(Stored data entries)
:::::
(* ===== verification/Json.v ===== *)
(** * Json: the values of the JSON library and what the program reads of them

    The library (nlohmann::json) is not part of the repository: its printer
    and its parser are parameters, [dump] and [parse], both of which may throw
    (the printer on text that is not UTF-8, the parser on malformed input).
    What is modelled is the value the program builds and inspects: objects
    are std::map, so their fields are kept sorted by key. *)

From stdpp Require Import pretty.
From S2P Require Import Prelude Status Bytes Order.

Inductive Json :=
  | JNull
  | JBool (b : bool)
  | JNumber (literal : string)
  | JString (s : string)
  | JArray (l : list Json)
  | JObject (fields : list (string * Json)).

(** A computation that may throw: the [what()] of the exception, or a value. *)
Definition Exn (A : Type) : Type := string + A.
Definition exn_bind {A B} (x : Exn A) (k : A -> Exn B) : Exn B :=
  match x with inl what => inl what | inr a => k a end.
Notation "'let!' x ':=' a 'in' b" := (exn_bind a (fun x => b))
  (at level 10, x pattern, a at level 100, b at level 200) : pb_scope.

Lemma exn_bind_inr {A B} (x : Exn A) (k : A -> Exn B) b :
  exn_bind x k = inr b <-> exists a, x = inr a /\ k a = inr b.
Proof. destruct x; simpl; naive_solver. Qed.

(** ** Objects *)

Definition field_less (a b : string * Json) : bool := str_less a.1 b.1.

(** [Json{{key, value}, ...}] *)
Definition Json_object (fields : list (string * Json)) : Json := JObject (std_sort field_less fields).

(** [result[key] = value] for a key the object does not have. *)
Definition add_field (key : string) (value : Json) (j : Json) : Json :=
  match j with
  | JObject fields => JObject (sort_insert field_less (key, value) fields)
  | _ => j
  end.

Fixpoint find_field (key : string) (fields : list (string * Json)) : option Json :=
  match fields with
  | [] => None
  | (k, v) :: fields => if String.eqb k key then Some v else find_field key fields
  end.

(** [object.find(key)]; on a value that is not an object it is [end()]. *)
Definition json_find (j : Json) (key : string) : option Json :=
  match j with JObject fields => find_field key fields | _ => None end.

Definition is_object (j : Json) : bool := match j with JObject _ => true | _ => false end.

(** The fields of every object are those of a std::map. *)
Fixpoint wf_json (j : Json) : bool :=
  match j with
  | JArray l => forallb wf_json l
  | JObject fields =>
      (fix increasing (previous : option string) (fields : list (string * Json)) : bool :=
         match fields with
         | [] => true
         | (k, v) :: fields =>
             match previous with None => true | Some p => str_less p k end
             && wf_json v && increasing (Some k) fields
         end) None fields
  | _ => true
  end.

(** ** The library *)

Definition LF : ascii := "010".
Definition CR : ascii := "013".

(** What the program relies on: a value printed on one line, and read back.
    Control characters are escaped by the printer, so a line has none. *)
Class JsonLibrary (dump : Json -> Exn string) (parse : string -> Exn Json) := {
  parse_dump j s : wf_json j = true -> dump j = inr s -> parse s = inr j;
  dump_line j s : dump j = inr s -> s <> "" /\ str_contains LF s = false /\ str_contains CR s = false;
}.

(** ** Reading fields *)

(** [RequiredString(object, key)] *)
Definition RequiredString (object : Json) (key : string) : StatusOr string :=
  match json_find object key with
  | Some (JString s) => Ok s
  | _ => Err (Invalid ("plan JSON field must be a string: " +:+ key))
  end.

(** The loop over the digits; the value is a [std::uint64_t] and wraps. *)
Fixpoint digits_loop (invalid overflow : string) (digits : string) (value : Z) : StatusOr Z :=
  match digits with
  | EmptyString => Ok value
  | String c rest =>
      let digit := Z_of_byte c in
      if (digit <? 48) || (57 <? digit) then Err (Invalid invalid)
      else
        let next := to_uint64 (value * 10 + (digit - 48)) in
        if next <? value then Err (Invalid overflow)
        else digits_loop invalid overflow rest next
  end.

(** [RequiredUint64(object, key)] *)
Definition RequiredUint64 (object : Json) (key : string) : StatusOr Z :=
  let? s := RequiredString object key in
  if str_empty s then Err (Invalid ("plan JSON integer string must not be empty: " +:+ key))
  else digits_loop ("plan JSON integer string is invalid: " +:+ key)
         ("plan JSON integer string overflows: " +:+ key) s 0.

(** [ParseSigned] of [ParseIdentity]. *)
Definition ParseSigned (value : string) : StatusOr Z :=
  match value with
  | EmptyString => Err (Invalid "plan signed integer string must not be empty")
  | String c rest =>
      let negative := Ascii.eqb c "-" in
      let digits := if negative then rest else value in
      if str_empty digits then Err (Invalid "plan signed integer string is invalid")
      else
        let? magnitude := digits_loop "plan signed integer string is invalid"
                            "plan signed integer string overflows" digits 0 in
        let kInt64MinMagnitude := int64_max + 1 in
        if (negb negative && (int64_max <? magnitude)) || (negative && (kInt64MinMagnitude <? magnitude))
        then Err (Invalid "plan signed integer string overflows")
        else if negative
        then if magnitude =? kInt64MinMagnitude then Ok int64_min else Ok (- magnitude)
        else Ok magnitude
  end.

(** ** Numbers *)

(** A number literal that the parser keeps as an unsigned 64-bit integer. *)
Fixpoint literal_digits (literal : string) (value : Z) : option Z :=
  match literal with
  | EmptyString => Some value
  | String c literal =>
      let digit := Z_of_byte c - 48 in
      if (digit <? 0) || (9 <? digit) then None else literal_digits literal (value * 10 + digit)
  end.
Definition number_unsigned (value : Json) : option Z :=
  match value with
  | JNumber literal =>
      if str_empty literal then None
      else v ← literal_digits literal 0; if v <=? uint64_max then Some v else None
  | _ => None
  end.

(** [is_number_integer]: the parser keeps such a literal as an unsigned or, if
    it is negative, a signed 64-bit integer. *)
Definition number_integer (value : Json) : option Z :=
  match number_unsigned value, value with
  | Some v, _ => Some v
  | None, JNumber (String c digits) =>
      if Ascii.eqb c "-" && negb (str_empty digits)
      then v ← literal_digits digits 0; if - v <? int64_min then None else Some (- v)
      else None
  | None, _ => None
  end.

(** ** Decimal round trip: [std::to_string] is [pretty] *)

Lemma digit_char d :
  (d < 10)%N -> Z_of_byte (pretty_N_char d) = 48 + Z.of_N d.
Proof. intros Hd. assert (d = 0 \/ d = 1 \/ d = 2 \/ d = 3 \/ d = 4 \/ d = 5 \/ d = 6 \/ d = 7 \/ d = 8 \/ d = 9)%N
  as H by lia. by repeat destruct H as [->|H]; [..|subst]. Qed.

Lemma digits_loop_step invalid overflow n rest :
  (0 < n)%N -> Z.of_N n < 2 ^ 64 ->
  digits_loop invalid overflow (String (pretty_N_char (N.modulo n 10)) rest) (Z.of_N (N.div n 10))
  = digits_loop invalid overflow rest (Z.of_N n).
Proof.
  intros Hpos Hn. cbn [digits_loop].
  pose proof (N.mod_lt n 10 ltac:(lia)) as Hm. rewrite digit_char by done.
  pose proof (N.div_mod' n 10) as Hdm.
  replace (Z.of_N (N.div n 10) * 10 + (48 + Z.of_N (N.modulo n 10) - 48)) with (Z.of_N n) by lia.
  unfold to_uint64. rewrite Z.mod_small by lia. assert (N.div n 10 <= n)%N as Hle by (apply N.Div0.div_le_upper_bound; lia).
  generalize dependent (N.modulo n 10). generalize dependent (N.div n 10). intros q Hle m Hm Hdm.
  destruct (Z.ltb_spec (48 + Z.of_N m) 48); [lia|].
  destruct (Z.ltb_spec 57 (48 + Z.of_N m)); [lia|]. cbn [orb].
  destruct (Z.ltb_spec (Z.of_N n) (Z.of_N q)); [lia|done].
Qed.

Lemma digits_loop_go invalid overflow n rest :
  Z.of_N n < 2 ^ 64 ->
  digits_loop invalid overflow (pretty_N_go n rest) 0 = digits_loop invalid overflow rest (Z.of_N n).
Proof.
  revert rest. induction n as [n IH] using (well_founded_induction N.lt_wf_0). intros rest Hn.
  destruct (decide (0 < n)%N) as [Hpos|Hz].
  - rewrite pretty_N_go_step by done. pose proof (N.div_lt n 10 ltac:(lia) ltac:(lia)).
    rewrite IH by lia. by apply digits_loop_step.
  - assert (n = 0%N) as -> by lia. by rewrite pretty_N_go_0.
Qed.

Lemma digits_loop_pretty invalid overflow (z : Z) :
  0 <= z < 2 ^ 64 -> digits_loop invalid overflow (pretty z) 0 = Ok z.
Proof.
  intros Hz. destruct z as [|p|p]; [done| |lia].
  change (pretty (Z.pos p)) with (pretty_N_go (N.pos p) ""). rewrite digits_loop_go by lia. done.
Qed.

(** A positive number starts with a digit. *)
Lemma pretty_N_go_head n rest :
  (0 < n)%N -> exists d s, (d < 10)%N /\ pretty_N_go n rest = String (pretty_N_char d) s.
Proof.
  revert rest. induction n as [n IH] using (well_founded_induction N.lt_wf_0). intros rest Hn.
  rewrite pretty_N_go_step by done. destruct (decide (0 < N.div n 10)%N) as [Hpos|Hz].
  - apply IH; [apply N.div_lt; lia|done].
  - assert (N.div n 10 = 0)%N as -> by (apply N.le_0_r, N.nlt_ge, Hz). rewrite pretty_N_go_0.
    eexists _, _. split; [|done]. by apply N.mod_lt.
Qed.

Lemma pretty_pos_head (p : positive) : exists d s, (d < 10)%N /\ pretty (Z.pos p) = String (pretty_N_char d) s.
Proof. by apply (pretty_N_go_head (N.pos p)). Qed.

Lemma pretty_nonempty (z : Z) : str_empty (pretty z) = false.
Proof. destruct z as [|p|p]; [done| |done]. by destruct (pretty_pos_head p) as (d&s&_&->). Qed.

Lemma RequiredUint64_pretty j key (z : Z) :
  0 <= z < 2 ^ 64 -> json_find j key = Some (JString (pretty z)) -> RequiredUint64 j key = Ok z.
Proof.
  intros Hz Hf. unfold RequiredUint64, RequiredString. rewrite Hf. cbn [bind_or].
  by rewrite pretty_nonempty, digits_loop_pretty.
Qed.

Lemma digit_not_dash d : (d < 10)%N -> Ascii.eqb (pretty_N_char d) "-" = false.
Proof.
  intros Hd. destruct (Ascii.eqb_spec (pretty_N_char d) "-") as [He|]; [|done].
  pose proof (digit_char d Hd) as Hc. rewrite He in Hc. change (Z_of_byte "-") with 45 in Hc. lia.
Qed.

Lemma ParseSigned_pretty (z : Z) : int64_min <= z <= int64_max -> ParseSigned (pretty z) = Ok z.
Proof.
  unfold int64_min, int64_max. intros Hz. destruct z as [|p|p]; [done| |].
  - pose proof (digits_loop_pretty "plan signed integer string is invalid"
      "plan signed integer string overflows" (Z.pos p) ltac:(lia)) as Hd.
    destruct (pretty_pos_head p) as (d&s&Hd10&Heq). rewrite Heq in *. cbn [ParseSigned].
    rewrite digit_not_dash by done. cbn iota. rewrite Hd. cbn -[Z.ltb Z.eqb].
    unfold int64_max. by destruct (Z.ltb_spec 9223372036854775807 (Z.pos p)); [lia|].
  - change (pretty (Z.neg p)) with (String "-" (pretty (Z.pos p))). cbn [ParseSigned].
    rewrite Ascii.eqb_refl. cbn iota. rewrite pretty_nonempty, digits_loop_pretty by lia.
    cbn -[Z.ltb Z.eqb]. unfold int64_max, int64_min.
    destruct (Z.ltb_spec (9223372036854775807 + 1) (Z.pos p)); [lia|].
    destruct (Z.eqb_spec (Z.pos p) (9223372036854775807 + 1)) as [He|]; [|done]. f_equal. lia.
Qed.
:::::
* [WHAT IS REQUIRED]: All that belongs in the answer is the run of lines above from the line containing "Proof. destruct z" through the line containing "intros Hd. destruct", exactly as written.

* [RESPONSE BOX]:
Proof. destruct z as [|p|p]; [done| |done]. by destruct (pretty_pos_head p) as (d&s&_&->). Qed.

Lemma RequiredUint64_pretty j key (z : Z) :
  0 <= z < 2 ^ 64 -> json_find j key = Some (JString (pretty z)) -> RequiredUint64 j key = Ok z.
Proof.
  intros Hz Hf. unfold RequiredUint64, RequiredString. rewrite Hf. cbn [bind_or].
  by rewrite pretty_nonempty, digits_loop_pretty.
Qed.

Lemma digit_not_dash d : (d < 10)%N -> Ascii.eqb (pretty_N_char d) "-" = false.
Proof.
  intros Hd. destruct (Ascii.eqb_spec (pretty_N_char d) "-") as [He|]; [|done].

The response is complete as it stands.